Berlin (taz) – Ein 18jähriger Rechtsradikaler aus Oranienburg hat gestanden, in der Nacht zum 17. September gemeinsam mit drei Freunden einen 25jährigen Asylsuchenden aus Ghana auf dem Weg von Berlin nach Oranienburg aus einer fahrenden S-Bahn geworfen zu haben. Das erklärte gestern der ermittelnde Neuruppiner Staatsanwalt gegenüber der taz. Als Motiv für den Mordanschlag habe der 18jährige seine „rechtsradikale Einstellung“ angegeben, so der Staatsanwalt weiter. „Es scheint für ihn eine Selbstverständlichkeit zu sein, daß man einen Farbigen, den man in einer solchen Situation trifft, auch mißhandeln darf.“ Der 18jährige, der der Brandenburger Polizei bisher als S-Bahn-Surfer bekannt war, wurde schon am Mittwoch abend festgenommen. Die übrigen Festnahmen erfolgten gestern. Gefunden habe man die Täter durch „sture Ermittlungsarbeit“, erklärte die Staatsanwaltschaft Neuruppin weiter.
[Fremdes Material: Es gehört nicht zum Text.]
Record ExportRequest := {
  er_workspaceId : string;
  er_format : ExportFormat;
  er_sections : option (list string)
}.

Definition js_ExportRequest (d : ExportRequest) : JsValue :=
  JObject (("workspaceId", JString (er_workspaceId d))
           :: ("format", JString (format_name (er_format d)))
           :: match er_sections d with
              | Some l => [("sections", JArray (map JString l))]
              | None => []
              end).

Definition with_method (m : Method) : RequestInit :=
  {| init_method := Some m; init_headers := []; init_body := None |}.

Definition with_json (m : Method) (payload : JsValue) : RequestInit :=
  {| init_method := Some m; init_headers := []; init_body := Some (JsonBody payload) |}.

(** *** workspacesApi *)

Definition workspacesApi_list : Outcome JsValue :=
  request "/workspaces" no_options.

Definition workspacesApi_get (id : string) : Outcome JsValue :=
  request ("/workspaces/" +:+ id) no_options.

Definition workspacesApi_create (data : CreateWorkspaceRequest) : Outcome JsValue :=
  request "/workspaces" (with_json POST (js_CreateWorkspaceRequest data)).

Definition workspacesApi_update (id : string) (data : PartialCreateWorkspaceRequest)
  : Outcome JsValue :=
  request ("/workspaces/" +:+ id) (with_json PATCH (js_PartialCreateWorkspaceRequest data)).

Definition workspacesApi_delete (id : string) : Outcome JsValue :=
  request ("/workspaces/" +:+ id) (with_method DELETE).

(** *** documentsApi *)

Definition documentsApi_list (workspaceId : string) : Outcome JsValue :=
  request ("/workspaces/" +:+ workspaceId +:+ "/documents") no_options.

Definition documentsApi_upload (workspaceId : string) (file : File) : Outcome JsValue :=
  let call :=
    {| call_url := API_BASE_URL +:+ "/workspaces/" +:+ workspaceId +:+ "/documents";
       call_init := {| init_method := Some POST; init_headers := [];
                       init_body := Some (FormBody file) |} |} in
  {| issued := [call];
     settled :=
       match backend call with
       | NetworkError => Throw ThrowTypeError
       | Responds response =>
           if negb (ok response) then
             (* [await response.json().catch(() => ({}))] *)
             let error := match json response with
                          | Some v => v
                          | None => JObject []
                          end in
             bind (js_get (Some error) "message") (fun message =>
             bind (ToString (or_else message "Upload failed")) (fun text =>
             Throw (ThrowApiError
               {| err_message := text;
                  err_status := status response;
                  err_code := None |})))
           else json_of response
       end |}.

Definition documentsApi_delete (workspaceId documentId : string) : Outcome JsValue :=
  request ("/workspaces/" +:+ workspaceId +:+ "/documents/" +:+ documentId)
          (with_method DELETE).

(** *** interviewsApi *)

Definition interviewsApi_list (workspaceId : string) : Outcome JsValue :=
  request ("/workspaces/" +:+ workspaceId +:+ "/interviews") no_options.

Definition interviewsApi_get (workspaceId interviewId : string) : Outcome JsValue :=
  request ("/workspaces/" +:+ workspaceId +:+ "/interviews/" +:+ interviewId) no_options.

Definition interviewsApi_create (data : CreateInterviewRequest) : Outcome JsValue :=
  request ("/workspaces/" +:+ ci_workspaceId data +:+ "/interviews")
          (with_json POST (js_CreateInterviewRequest data)).

Definition interviewsApi_getQuestions (workspaceId interviewId : string) : Outcome JsValue :=
  request ("/workspaces/" +:+ workspaceId +:+ "/interviews/" +:+ interviewId +:+ "/questions")
          no_options.

Definition interviewsApi_submitResponses
  (workspaceId interviewId : string) (responses : list InterviewResponse) : Outcome JsValue :=
  request ("/workspaces/" +:+ workspaceId +:+ "/interviews/" +:+ interviewId +:+ "/responses")
          (with_json POST (JObject [("responses", JArray (map js_InterviewResponse responses))])).

(** *** pipelineApi *)

Definition pipelineApi_get (workspaceId : string) : Outcome JsValue :=
  request ("/workspaces/" +:+ workspaceId +:+ "/pipeline") no_options.

Definition pipelineApi_start (workspaceId : string) : Outcome JsValue :=
  request ("/workspaces/" +:+ workspaceId +:+ "/pipeline/start") (with_method POST).

Definition pipelineApi_cancel (workspaceId : string) : Outcome JsValue :=
  request ("/workspaces/" +:+ workspaceId +:+ "/pipeline/cancel") (with_method POST).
Ein Teil der S-Bahn-Surfer-Szene sei dafür bekannt, nachts S-Bahn-Passagiere im Berliner Umland zu tyrannisieren. Ein Tatzeuge habe sich nach wie vor nicht gemeldet. Auch ein anonymer Brief mit der Darstellung des angeblichen Tathergangs, der am Mittwoch abend eingegangen war, habe nicht weitergeholfen. Der 18jährige Oranienburger hat offensichtlich gegenüber der Polizei ein umfangreiches Geständnis abgelegt: Er habe angegeben, in der Nacht zum 17. September gemeinsam mit drei „Gesinnungsgenossen“ die S-Bahn bestiegen und zunächst in einem Wagen die Scheiben zertrümmert zu haben, erklärte der Staatsanwalt. Danach hätten sie in einem anderen Wagen den Asylsuchenden geschlagen und beraubt und ihn dann aus der fahrenden S-Bahn geworfen.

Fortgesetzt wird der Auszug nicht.